Kalopani is about 100 meters higher than Lete but is often regarded as one and the same place. You will first have to return to Lete before you can go to Ghasa which is about 7 km away. It is here steeply down through a forest; Ghasa is the last Thakali town that you come across. You now cross the river a number of times, including a suspension bridge. You now descend hundreds of meters via Kopochepani to Rupsechahara through a narrow steep section of the "Kali Gandaki" valley. The landscape shows wheat fields near Dana for the first time; in Dana you can also have lunch. You have dropped a lot of meters today but you will still go 200 meters down to Tatopani where you can stay overnight. You will walk past parts where landslides have taken place. It is also possible to do shorter treks from Pokhara and stay overnight here. There is a police station and there are hot springs (tato literally means "hot"); Tatopani was an important trading post for the heavy monsoon rains of the late 1980s; the city is slowly recovering from the destruction.

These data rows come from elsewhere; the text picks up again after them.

Lemma uid_from_bound k vis a x : uid_from k vis a = Some x → k < x ≤ k + length vis.
Proof.
  revert k. induction vis as [|o vis IH]; intros k; simpl; [done|].
  case_bool_decide.
  - intros [= <-]. lia.
  - intros Hx. apply IH in Hx. lia.
Qed.

Lemma uid_from_inj k vis a b x :
  uid_from k vis a = Some x → uid_from k vis b = Some x → a = b.
Proof.
  revert k. induction vis as [|o vis IH]; intros k; simpl; [done|].
  repeat case_bool_decide; subst.
  - done.
  - intros [= <-] Hx. apply uid_from_bound in Hx. lia.
  - intros Hx [= <-]. apply uid_from_bound in Hx. lia.
  - apply IH.
Qed.

Lemma uid_from_snoc vis a c b :
  uid_from 0 (vis ++ [(a, c)]) b =
  match uid_from 0 vis b with
  | Some x => Some x
  | None => if bool_decide (a = b) then Some (S (length vis)) else None
  end.
Proof. rewrite uid_from_app. simpl. done. Qed.

Lemma has_parent_true arena a :
  has_parent arena a = true ↔ ∃ n q, arena !! a = Some n ∧ parent n = Some q.
Proof.
  unfold has_parent. rewrite bool_decide_eq_true. split.
  - intros [q Hq]. destruct (arena !! a) as [n|]; [|done]. by exists n, q.
  - intros (n & q & -> & Hq). by exists q.
Qed.

Lemma set_UID_id (n : ProfileNode num) : set_UID (UID n) n = n.
Proof. by destruct n. Qed.

Lemma visitNode_spec (arena0 : list (ProfileNode num)) v vis anc pushed a n cs :
  visit_inv arena0 v vis →
  arena0 !! a = Some n → UID n = None → children n = Some cs →
  a ∉ vis.*1 →
  (∀ b, b ∈ anc → b ∈ vis.*1) →
  ∃ v',
    visitNode anc (v, pushed) a =
      Ok (v', if bool_decide (cs = []) then pushed else pushed ++ [(anc ++ [a], cs)]) ∧
    visit_inv arena0 v' (vis ++ [(a, anc)]).
Proof.
  intros [Hlen Har Hbd Huids Hseen Hinfos] Hn Hu Hcs Hfresh Hanc.
  assert (a < length arena0) as Ha by (by eapply lookup_lt_Some).
  assert (uid_from 0 vis a = None) as Hnone by (by apply uid_from_None).
  unfold visitNode. rewrite (Har _ _ Hn), Hnone, <- Hu, set_UID_id. simpl. rewrite Hu.
  rewrite Hcs. simpl.
  set (arena' := <[a := set_UID (Some (S (profileNodeUIDs v))) n]> (v_arena v)).
  assert (∀ b m, arena0 !! b = Some m →
            arena' !! b = Some (set_UID (uid_from 0 (vis ++ [(a, anc)]) b) m)) as Har'.
  { intros b m Hm. rewrite uid_from_snoc. unfold arena'.
    destruct (decide (a = b)) as [<-|Hne].
    - rewrite list_lookup_insert_eq by lia. rewrite Hnone, bool_decide_true by done.
      rewrite Huids. by simplify_eq.
    - rewrite list_lookup_insert_ne by done. rewrite (Har _ _ Hm).
      rewrite bool_decide_false by done. by destruct (uid_from 0 vis b). }
  assert (∀ o, o ∈ vis ++ [(a, anc)] → o.1 < length arena0) as Hbd'.
  { intros o [Ho|Ho%list_elem_of_singleton]%elem_of_app; [by apply Hbd|by subst]. }
  destruct (parent n) as [q|] eqn:Hq.
  - (* a node below the root *)
    assert (has_parent arena0 a = true) as Hpa by (apply has_parent_true; eauto).
    exists {| v_arena := arena'; profileNodeUIDs := S (profileNodeUIDs v);
              visitedProfileNodesForCallUID :=
                <[callUID n := default ∅ (visitedProfileNodesForCallUID v !! callUID n)
                                 ∪ {[S (profileNodeUIDs v)]}]>
                  (visitedProfileNodesForCallUID v);
              v_infos := v_infos v ++
                [{| ancestor := a; focusNode := a;
                    totalAccountedFor :=
                      match visitedProfileNodesForCallUID v !! callUID n with
                      | Some s => existsb (has_UID arena' s) anc
                      | None => false
                      end |}] |}.
    split; [by destruct (visitedProfileNodesForCallUID v !! callUID n)|].
    split; simpl.
    + unfold arena'. by rewrite length_insert.
    + done.
    + done.
    + rewrite length_app. simpl. lia.
    + intros u. specialize (Hseen u) as Hu'.
      destruct (decide (callUID n = u)) as [<-|Hne].
      * rewrite lookup_insert_eq. intros x.
        destruct (visitedProfileNodesForCallUID v !! callUID n) as [s|] eqn:Hs; simpl.
        -- rewrite elem_of_union, elem_of_singleton, Hu'. split.
           ++ intros [(b & Hb & Hpb & Hcb)| ->].
              ** exists b. rewrite uid_from_snoc, Hb. done.
              ** exists a. rewrite uid_from_snoc, Hnone, bool_decide_true, Huids by done.
                 split; [done|]. split; [done|]. unfold callUID_at. by rewrite Hn.
           ++ intros (b & Hb & Hpb & Hcb). rewrite uid_from_snoc in Hb.
              destruct (uid_from 0 vis b) eqn:Hvb.
              ** left. exists b. by simplify_eq.
              ** case_bool_decide; [|done]. right. simplify_eq. by rewrite Huids.
        -- rewrite elem_of_union, elem_of_singleton. split.
           ++ intros [Hx%elem_of_empty| ->]; [done|].
              exists a. rewrite uid_from_snoc, Hnone, bool_decide_true, Huids by done.
              split; [done|]. split; [done|]. unfold callUID_at. by rewrite Hn.
           ++ intros (b & Hb & Hpb & Hcb). rewrite uid_from_snoc in Hb.
              destruct (uid_from 0 vis b) eqn:Hvb.
              ** exfalso. assert (b ∈ vis.*1) as Hin.
                 { apply dec_stable. intros Hnin. apply (uid_from_None 0) in Hnin. congruence. }
                 apply list_elem_of_fmap in Hin as (o & -> & Ho).
                 by eapply Hu'.
              ** case_bool_decide; [|done]. right. simplify_eq. by rewrite Huids.
      * rewrite lookup_insert_ne by done.
        destruct (visitedProfileNodesForCallUID v !! u) as [s|] eqn:Hs.
        -- intros x. rewrite Hu'. split.
           ++ intros (b & Hb & Hpb & Hcb). exists b. rewrite uid_from_snoc, Hb. done.
           ++ intros (b & Hb & Hpb & Hcb). exists b. rewrite uid_from_snoc in Hb.
              destruct (uid_from 0 vis b) eqn:Hvb; [done|].
              case_bool_decide; [|done]. subst b. unfold callUID_at in Hcb.
              rewrite Hn in Hcb. simpl in Hcb. congruence.
        -- intros o [Ho|Ho%list_elem_of_singleton]%elem_of_app; [by apply Hu'|].
           subst o. simpl. unfold callUID_at. rewrite Hn. simpl. congruence.
    + rewrite filter_app, map_app, Hinfos. f_equal.
      rewrite filter_cons_True by done. rewrite filter_nil. simpl. f_equal.
      unfold info_of. simpl. f_equal.
      (* the flag *)
      unfold accounted. specialize (Hseen (callUID n)).
      assert (callUID_at arena0 a = Some (callUID n)) as Hca
        by (unfold callUID_at; by rewrite Hn).
      destruct (visitedProfileNodesForCallUID v !! callUID n) as [s|] eqn:Hs.
      * apply eq_true_iff_eq. rewrite !existsb_exists. split.
        -- intros (b & Hb & Hhas). exists b. split; [done|].
           unfold has_UID in Hhas. apply list_elem_of_In, Hanc in Hb.
           apply list_elem_of_fmap in Hb as (o & -> & Ho).
           destruct (arena0 !! o.1) as [m|] eqn:Hm;
             [|apply Hbd, lookup_lt_is_Some in Ho; rewrite Hm in Ho; by destruct Ho].
           rewrite (Har' _ _ Hm) in Hhas. simpl in Hhas.
           destruct (uid_from 0 (vis ++ [(a, anc)]) o.1) as [x|] eqn:Hx; [|done].
           apply bool_decide_eq_true, Hseen in Hhas as (b' & Hb' & Hpb' & Hcb').
           rewrite uid_from_snoc in Hx.
           destruct (uid_from 0 vis o.1) eqn:Hvo.
           ++ simplify_eq. assert (b' = o.1) as -> by (by eapply uid_from_inj).
              rewrite Hpb', Hcb', Hca. simpl. by apply bool_decide_eq_true.
           ++ apply uid_from_None in Hvo. exfalso. apply Hvo.
              apply list_elem_of_fmap. eauto.
        -- intros (b & Hb & Hhas). exists b. split; [done|].
           apply andb_true_iff in Hhas as [Hpb Hcb]. apply bool_decide_eq_true in Hcb.
           unfold has_UID. apply list_elem_of_In, Hanc in Hb as Hb'.
           apply list_elem_of_fmap in Hb' as (o & -> & Ho).
           destruct (arena0 !! o.1) as [m|] eqn:Hm;
             [|apply Hbd, lookup_lt_is_Some in Ho; rewrite Hm in Ho; by destruct Ho].
           rewrite (Har' _ _ Hm). simpl.
           destruct (uid_from 0 vis o.1) as [x|] eqn:Hvo.
           ++ rewrite uid_from_snoc, Hvo. apply bool_decide_eq_true, Hseen.
              exists o.1. rewrite Hcb, Hca. done.
           ++ apply uid_from_None in Hvo. exfalso. apply Hvo.
              apply list_elem_of_fmap. eauto.
      * symmetry. apply not_true_is_false. rewrite existsb_exists.
        intros (b & Hb & Hhas). apply andb_true_iff in Hhas as [Hpb Hcb].
        apply bool_decide_eq_true in Hcb.
        apply list_elem_of_In, Hanc, list_elem_of_fmap in Hb as (o & -> & Ho).
        eapply Hseen; eauto. by rewrite Hcb.
  - (* the root *)
    assert (has_parent arena0 a = false) as Hpa.
    { apply not_true_is_false. rewrite has_parent_true. intros (? & ? & ? & ?). congruence. }
    eexists. split; [reflexivity|].
    split; simpl.
    + unfold arena'. by rewrite length_insert.
    + done.
    + done.
    + rewrite length_app. simpl. lia.
    + intros u. specialize (Hseen u).
      destruct (visitedProfileNodesForCallUID v !! u) as [s|] eqn:Hs.
      * intros x. rewrite Hseen. split.
        -- intros (b & Hb & Hpb & Hcb). exists b. rewrite uid_from_snoc, Hb. done.
        -- intros (b & Hb & Hpb & Hcb). exists b. rewrite uid_from_snoc in Hb.
           destruct (uid_from 0 vis b) eqn:Hvb; [done|].
           case_bool_decide; [|done]. subst b. congruence.
      * intros o [Ho|Ho%list_elem_of_singleton]%elem_of_app; [by apply Hseen|].
        subst o. simpl. congruence.
    + rewrite filter_app, map_app, Hinfos.
      rewrite filter_cons_False by (simpl; congruence). by rewrite filter_nil, app_nil_r.
Qed.

End VisitNode.

(** ** Visiting the groups *)

Section VisitGroups.
Context {num : Type} `{JSNumber num}.
Implicit Types (t : tree num) (ts ks : list (tree num)) (arena : list (ProfileNode num)).
Implicit Types (anc : list nat) (vis : list (nat * list nat)) (q : list (list nat * nat * list (tree num))).

Lemma chains_fst anc b t : (chains anc b t).*1 = seq b (tree_size t).
Proof.
  revert anc b. induction t as [d ks IH] using tree_ind'. intros anc b.
  simpl. f_equal. fold (forest_size ks).
  generalize (anc ++ [b]) (S b). clear anc b.
  induction IH as [|k ks Hk _ IHks]; intros anc b; [done|].
  simpl. rewrite fmap_app, Hk, IHks, forest_size_cons, seq_app. done.
Qed.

It is known for its good food.


DAY 12: "Tatopani" - "Ghorepani"

  • Tatopani (1200 mtrr): to Ghara: 5 km = 135 minutes
  • Ghara (1700 mtr): to Sikha: 6 km = 60 minutes
  • Sikha (1935 mtr): to Chitre: 1 km = 105 minutes
  • Chitre (2350 mtr): to Ghorepani: 2 km = 75 minutes 

 

Remarkably enough you are going to climb again today; first from Tatopani to Ghara no less than 500 meters in 5 km. Eventually you end up in the fairly large city of Sikha at 1935 meters where you can enjoy lunch, shopping and/or an overnight stay. After Sikha you walk along countless terraces farmland with corn until you finally end up in Chitre. You are now far above the 2000 meter limit again. It is now 2 km (including an hour and a quarter) to climb to Ghorepani where you can stay overnight too. 

 

It gives you a good possibility to walk from Ghorepani to "Poon" hill. It is 3 km and takes about one and a half hours - the top of "Poon" is 3210 meters. Keep in mind that especially in the early morning this climb is pretty crowded due to its popularity. The view is unprecedented. You can also walk from the other (like going to the town of Chomrong); the view seems to be better here and with far fewer people.

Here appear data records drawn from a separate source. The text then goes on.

(** [Samples.form] with no error of its own, a valid [left] and an invalid
    [right]. *)
Lemma hasErrors_negates_isValid_witness :
  let form := Samples.form Errors.empty Errors.empty Samples.bad in
  intact form = true /\ errors form None = [] /\
  isValid form None = Return false /\ hasErrors form None = Return true.
Proof.
  pose (form := Samples.form Errors.empty Errors.empty Samples.bad).
  destruct (hasErrors_negates_isValid form None) as [_ H].
  destruct (H eq_refl) as [_ G].
  split; [reflexivity|]. split; [reflexivity|]. split; [reflexivity|].
  exact (G "right" (componentProperty "Leaf") (Samples.leaf 3 Samples.bad)
           (or_intror (or_introl eq_refl)) ltac:(discriminate) eq_refl eq_refl).
Defined.

(** ** Commands *)

(** C7: [canExecute(...args)] is false whenever the command is running;
    otherwise it is what the configured condition returns for the arguments
    with the command's context as [this], and true when no condition is
    configured. *)
Theorem canExecute_guarded_by_isRunning :
  forall (World : Type) (cmd : Command.t World) (args : list JsValue) (w : World),
    (Command.isRunning cmd = true ->
     Command.canExecute cmd args w = (Return (VBool false), w)) /\
    (Command.isRunning cmd = false ->
     (forall condition,
         Command._canExecute cmd = Some condition ->
         Command.canExecute cmd args w
         = condition (Command.context cmd) args w) /\
     (Command._canExecute cmd = None ->
      Command.canExecute cmd args w = (Return (VBool true), w))).
Proof.
  intros World cmd args w. unfold Command.canExecute. split.
  - intros ->. reflexivity.
  - intros ->. split.
    + intros condition ->. reflexivity.
    + intros ->. reflexivity.
Qed.

(** A running command, a command with an always-true condition, and a
    command without condition. *)
Lemma canExecute_guarded_by_isRunning_witness :
  Command.canExecute Samples.running [] 0 = (Return (VBool false), 0) /\
  Command.canExecute Samples.allowed [VNum 2] 0
  = Samples.always (VObj 1) [VNum 2] 0 /\
  Command.canExecute Samples.unconditional [] 0 = (Return (VBool true), 0).
Proof.
  split; [|split].
  - exact (proj1 (canExecute_guarded_by_isRunning nat Samples.running [] 0) eq_refl).
  - exact (proj1 (proj2 (canExecute_guarded_by_isRunning nat Samples.allowed [VNum 2] 0)
                    eq_refl) Samples.always eq_refl).
  - exact (proj2 (proj2 (canExecute_guarded_by_isRunning nat Samples.unconditional [] 0)
                    eq_refl) eq_refl).
Defined.

(** C4: when [canExecute(...args)] returns a falsy value, [execute] throws
    "Cannot execute this command now" and [tryExecute] returns an already
    rejected promise; in both cases the action is not invoked, nothing is
    emitted and the command is unchanged. When it returns a truthy value,
    [tryExecute] is [execute] on the same arguments. *)
Theorem execute_guarded_tryExecute_rejects :
  forall (World : Type) (cmd : Command.t World) (args : list JsValue)
         (w w1 : World) (can : JsValue),
    Command.canExecute cmd args w = (Return can, w1) ->
    (truthy can = false ->
     Command.execute cmd args w
     = Command.MkRun (Throw (Error "Cannot execute this command now")) cmd w1 [] /\
     Command.tryExecute cmd args w
     = Command.MkRun (Return (Command.Rejected None)) cmd w1 []) /\
    (truthy can = true ->
     Command.tryExecute cmd args w = Command.execute cmd args w1).
Proof.
  intros World cmd args w w1 can Hcan.
  unfold Command.execute, Command.tryExecute. rewrite Hcan. split.
  - intros ->. split; reflexivity.
  - intros ->. reflexivity.
Qed.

DAY 13: "Ghorepani" - "Hille"

  • Ghorepani (2870 mtr): to Ulleri: 2 km = 60 minutes
  • Ulleri (2010 mtr): to Tikhedhunga: 2 km = 60 minutes
  • Tikhedhunga (1500 meters): to Hille: 1 km = 30 minutes 

 

From Ghorepani the path quickly goes sloping down; the first two km to Ulleri which is a "Magar" village. Then you have to walk via several stone steps to Tikhedhunga which lies at 1500 meters altitude. You can spend the night in both Tikedhunga and Hille (which is half an hour away).


DAY 14: "Hille" - "Nayapul" ("Pokhara")

  • Hille (1500 mtr): to Birethanti: 4 km = 75 minutes
  • Birethanti (1025 mtr): to Nayapul: 1 km = 30 minutes 

 

From Hille the path will again drop considerably. It is about 4 to 5 km walk until you reach the large village "Birethani. You have to drop another half an hour before you reach Nayapul. Nayapul (1070 mtr) is the terminus of the Annapurna (or partly "Jomson" trekking) and here you can take a bus or taxi back to Pokhara (there is a bus that arrives at 11:00 hrs in Pokhara).